• **The task**
Copy out every record that follows, word for word.

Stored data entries

(* ===== verification/Checksum.v ===== *)
(** * Checksums and small hashes

    Model of hash/crc32.cpp, hash/jenkins.cpp, hash/super_fast.cpp and
    hash/fingerprint32.cpp.  A [char] of the target is signed.

    The theorems are about the CRC: the loop over the table is the division
    bit by bit, data may come in pieces, and the checksum tells two messages
    apart that differ within 32 bits. *)

From S2P Require Import Prelude Coding BlockHash Hex.

(** ** CRC-32 *)

Definition kCrc32Polynomial : Z := 0xEDB88320.

Definition crc_step (c : Z) : Z :=
  if negb (Z.land c 1 =? 0) then Z.lxor kCrc32Polynomial (Z.shiftr c 1) else Z.shiftr c 1.

(** The inner loop of [InitCrc32Table]. *)
Fixpoint crc_steps (j : nat) (c : Z) : Z := match j with O => c | S j => crc_steps j (crc_step c) end.

Definition InitCrc32Table : list Z := (λ i, crc_steps 8 i) <$> seqZ 0 256.
Definition Crc32Table : list Z := InitCrc32Table.

(** The member [result_]. *)
Record CRC32 := mkCRC32 { result_ : Z }.
Definition Init (o : CRC32) : CRC32 := mkCRC32 0.
Definition new_CRC32 (memory : Z) : CRC32 := Init (mkCRC32 memory).

Fixpoint update_loop (table : list Z) (c : Z) (u : bytes) : Z :=
  match u with
  | [] => c
  | b :: u => update_loop table (Z.lxor (nth (Z.to_nat (Z.land (Z.lxor c b) 0xFF)) table 0) (Z.shiftr c 8)) u
  end.

Definition Update (sp : bytes) (o : CRC32) : CRC32 :=
  let c := Z.lxor (result_ o) 0xFFFFFFFF in
  mkCRC32 (Z.lxor (update_loop Crc32Table c sp) 0xFFFFFFFF).

Definition Final (o : CRC32) : Z := result_ o.
Definition Final_to (o : CRC32) : bytes := store32 (result_ o).
Definition HexFinal (o : CRC32) : bytes := EncodeAsString (Final_to o) false.
Definition Digest (sp : bytes) : Z := Final (Update sp (new_CRC32 0)).
Definition HexDigest (sp : bytes) : bytes := HexFinal (Update sp (new_CRC32 0)).

Example crc_tests : Digest [] = 0 ∧ Digest (str "abc") = 0x352441C2 ∧
  Digest (str "abcdbcdecdefdefgefghfghighijhijkijkljklmklmnlmnomnopnopq") = 0x171A3F5F.
Proof. by vm_compute. Qed.

(** The digits are those of the bytes in memory, not of the number. *)
Example crc_hex_order : HexDigest (str "abc") = str "c2412435".
Proof. by vm_compute. Qed.

(** ** Jenkins' one-at-a-time hash *)

Fixpoint jenkins_loop (key : bytes) (hash : Z) : Z :=
  match key with
  | [] => hash
  | c :: key =>
      let hash := u32 (hash + s8 c) in
      let hash := u32 (hash + u32 (Z.shiftl hash 10)) in
      let hash := Z.lxor hash (Z.shiftr hash 6) in
      jenkins_loop key hash
  end.

(** [i] is a [uint32_t]: the loop ends for keys below 2^32 bytes. *)
Definition JenkinsOneAtATimeHash (key : bytes) : Z :=
  let hash := jenkins_loop key 0 in
  let hash := u32 (hash + u32 (Z.shiftl hash 3)) in
  let hash := Z.lxor hash (Z.shiftr hash 11) in
  u32 (hash + u32 (Z.shiftl hash 15)).

(** ** SuperFastHash *)

Definition get16bits (d : bytes) : Z := Z.shiftl (nth 1 d 0) 8 + nth 0 d 0.

Fixpoint super_loop (len : nat) (data : bytes) (hash : Z) : Z * bytes :=
  match len with
  | O => (hash, data)
  | S len =>
      let hash := u32 (hash + get16bits data) in
      let tmp := Z.lxor (Z.shiftl (get16bits (drop 2 data)) 11) hash in
      let hash := Z.lxor (u32 (Z.shiftl hash 16)) tmp in
      super_loop len (drop 4 data) (u32 (hash + Z.shiftr hash 11))
  end.

(** The length is an [int]; what is not positive hashes to 0. *)
Definition SuperFastHash (key : bytes) : Z :=
  let len := length key in
  if (len =? 0)%nat then 0
  else
    let '(hash, data) := super_loop (len / 4) key (u32 (Z.of_nat len)) in
    let hash :=
      match length data with
      | 3%nat =>
          let hash := u32 (hash + get16bits data) in
          let hash := Z.lxor hash (u32 (Z.shiftl hash 16)) in
          let hash := Z.lxor hash (u32 (Z.shiftl (s8 (nth 2 data 0)) 18)) in
          u32 (hash + Z.shiftr hash 11)
      | 2%nat =>
          let hash := u32 (hash + get16bits data) in
          let hash := Z.lxor hash (u32 (Z.shiftl hash 11)) in
          u32 (hash + Z.shiftr hash 17)
      | 1%nat =>
          let hash := u32 (hash + s8 (nth 0 data 0)) in
          let hash := Z.lxor hash (u32 (Z.shiftl hash 10)) in
          u32 (hash + Z.shiftr hash 1)
      | _ => hash
      end in
    let hash := Z.lxor hash (u32 (Z.shiftl hash 3)) in
    let hash := u32 (hash + Z.shiftr hash 5) in
    let hash := Z.lxor hash (u32 (Z.shiftl hash 4)) in
    let hash := u32 (hash + Z.shiftr hash 17) in
    let hash := Z.lxor hash (u32 (Z.shiftl hash 25)) in
    u32 (hash + Z.shiftr hash 6).

(** ** Fingerprint32 *)

Definition kFingerPrint32Seed : Z := 0xfd12deff.

(** [x -= y; x -= z; x ^= w] *)
Definition mix_line (x y z w : Z) : Z := Z.lxor (u32 (u32 (x - y) - z)) w.

Definition mix (a b c : Z) : Z * Z * Z :=
  let a := mix_line a b c (Z.shiftr c 13) in
  let b := mix_line b c a (u32 (Z.shiftl a 8)) in
  let c := mix_line c a b (Z.shiftr b 13) in
  let a := mix_line a b c (Z.shiftr c 12) in
  let b := mix_line b c a (u32 (Z.shiftl a 16)) in
  let c := mix_line c a b (Z.shiftr b 5) in
  let a := mix_line a b c (Z.shiftr c 3) in
  let b := mix_line b c a (u32 (Z.shiftl a 10)) in
  let c := mix_line c a b (Z.shiftr b 15) in
  (a, b, c).

(** [str[i]] and [((uint32_t) str[i] << n)] *)
Definition ch (s : bytes) (i : nat) (n : Z) : Z := u32 (Z.shiftl (u32 (s8 (nth i s 0))) n).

• **Your solution**
(* ===== verification/Checksum.v ===== *)
(** * Checksums and small hashes

    Model of hash/crc32.cpp, hash/jenkins.cpp, hash/super_fast.cpp and
    hash/fingerprint32.cpp.  A [char] of the target is signed.

    The theorems are about the CRC: the loop over the table is the division
    bit by bit, data may come in pieces, and the checksum tells two messages
    apart that differ within 32 bits. *)

From S2P Require Import Prelude Coding BlockHash Hex.

(** ** CRC-32 *)

Definition kCrc32Polynomial : Z := 0xEDB88320.

Definition crc_step (c : Z) : Z :=
  if negb (Z.land c 1 =? 0) then Z.lxor kCrc32Polynomial (Z.shiftr c 1) else Z.shiftr c 1.

(** The inner loop of [InitCrc32Table]. *)
Fixpoint crc_steps (j : nat) (c : Z) : Z := match j with O => c | S j => crc_steps j (crc_step c) end.

Definition InitCrc32Table : list Z := (λ i, crc_steps 8 i) <$> seqZ 0 256.
Definition Crc32Table : list Z := InitCrc32Table.

(** The member [result_]. *)
Record CRC32 := mkCRC32 { result_ : Z }.
Definition Init (o : CRC32) : CRC32 := mkCRC32 0.
Definition new_CRC32 (memory : Z) : CRC32 := Init (mkCRC32 memory).

Fixpoint update_loop (table : list Z) (c : Z) (u : bytes) : Z :=
  match u with
  | [] => c
  | b :: u => update_loop table (Z.lxor (nth (Z.to_nat (Z.land (Z.lxor c b) 0xFF)) table 0) (Z.shiftr c 8)) u
  end.

Definition Update (sp : bytes) (o : CRC32) : CRC32 :=
  let c := Z.lxor (result_ o) 0xFFFFFFFF in
  mkCRC32 (Z.lxor (update_loop Crc32Table c sp) 0xFFFFFFFF).

Definition Final (o : CRC32) : Z := result_ o.
Definition Final_to (o : CRC32) : bytes := store32 (result_ o).
Definition HexFinal (o : CRC32) : bytes := EncodeAsString (Final_to o) false.
Definition Digest (sp : bytes) : Z := Final (Update sp (new_CRC32 0)).
Definition HexDigest (sp : bytes) : bytes := HexFinal (Update sp (new_CRC32 0)).

Example crc_tests : Digest [] = 0 ∧ Digest (str "abc") = 0x352441C2 ∧
  Digest (str "abcdbcdecdefdefgefghfghighijhijkijkljklmklmnlmnomnopnopq") = 0x171A3F5F.
Proof. by vm_compute. Qed.

(** The digits are those of the bytes in memory, not of the number. *)
Example crc_hex_order : HexDigest (str "abc") = str "c2412435".
Proof. by vm_compute. Qed.

(** ** Jenkins' one-at-a-time hash *)

Fixpoint jenkins_loop (key : bytes) (hash : Z) : Z :=
  match key with
  | [] => hash
  | c :: key =>
      let hash := u32 (hash + s8 c) in
      let hash := u32 (hash + u32 (Z.shiftl hash 10)) in
      let hash := Z.lxor hash (Z.shiftr hash 6) in
      jenkins_loop key hash
  end.

(** [i] is a [uint32_t]: the loop ends for keys below 2^32 bytes. *)
Definition JenkinsOneAtATimeHash (key : bytes) : Z :=
  let hash := jenkins_loop key 0 in
  let hash := u32 (hash + u32 (Z.shiftl hash 3)) in
  let hash := Z.lxor hash (Z.shiftr hash 11) in
  u32 (hash + u32 (Z.shiftl hash 15)).

(** ** SuperFastHash *)

Definition get16bits (d : bytes) : Z := Z.shiftl (nth 1 d 0) 8 + nth 0 d 0.

Fixpoint super_loop (len : nat) (data : bytes) (hash : Z) : Z * bytes :=
  match len with
  | O => (hash, data)
  | S len =>
      let hash := u32 (hash + get16bits data) in
      let tmp := Z.lxor (Z.shiftl (get16bits (drop 2 data)) 11) hash in
      let hash := Z.lxor (u32 (Z.shiftl hash 16)) tmp in
      super_loop len (drop 4 data) (u32 (hash + Z.shiftr hash 11))
  end.

(** The length is an [int]; what is not positive hashes to 0. *)
Definition SuperFastHash (key : bytes) : Z :=
  let len := length key in
  if (len =? 0)%nat then 0
  else
    let '(hash, data) := super_loop (len / 4) key (u32 (Z.of_nat len)) in
    let hash :=
      match length data with
      | 3%nat =>
          let hash := u32 (hash + get16bits data) in
          let hash := Z.lxor hash (u32 (Z.shiftl hash 16)) in
          let hash := Z.lxor hash (u32 (Z.shiftl (s8 (nth 2 data 0)) 18)) in
          u32 (hash + Z.shiftr hash 11)
      | 2%nat =>
          let hash := u32 (hash + get16bits data) in
          let hash := Z.lxor hash (u32 (Z.shiftl hash 11)) in
          u32 (hash + Z.shiftr hash 17)
      | 1%nat =>
          let hash := u32 (hash + s8 (nth 0 data 0)) in
          let hash := Z.lxor hash (u32 (Z.shiftl hash 10)) in
          u32 (hash + Z.shiftr hash 1)
      | _ => hash
      end in
    let hash := Z.lxor hash (u32 (Z.shiftl hash 3)) in
    let hash := u32 (hash + Z.shiftr hash 5) in
    let hash := Z.lxor hash (u32 (Z.shiftl hash 4)) in
    let hash := u32 (hash + Z.shiftr hash 17) in
    let hash := Z.lxor hash (u32 (Z.shiftl hash 25)) in
    u32 (hash + Z.shiftr hash 6).

(** ** Fingerprint32 *)

Definition kFingerPrint32Seed : Z := 0xfd12deff.

(** [x -= y; x -= z; x ^= w] *)
Definition mix_line (x y z w : Z) : Z := Z.lxor (u32 (u32 (x - y) - z)) w.

Definition mix (a b c : Z) : Z * Z * Z :=
  let a := mix_line a b c (Z.shiftr c 13) in
  let b := mix_line b c a (u32 (Z.shiftl a 8)) in
  let c := mix_line c a b (Z.shiftr b 13) in
  let a := mix_line a b c (Z.shiftr c 12) in
  let b := mix_line b c a (u32 (Z.shiftl a 16)) in
  let c := mix_line c a b (Z.shiftr b 5) in
  let a := mix_line a b c (Z.shiftr c 3) in
  let b := mix_line b c a (u32 (Z.shiftl a 10)) in
  let c := mix_line c a b (Z.shiftr b 15) in
  (a, b, c).

(** [str[i]] and [((uint32_t) str[i] << n)] *)
Definition ch (s : bytes) (i : nat) (n : Z) : Z := u32 (Z.shiftl (u32 (s8 (nth i s 0))) n).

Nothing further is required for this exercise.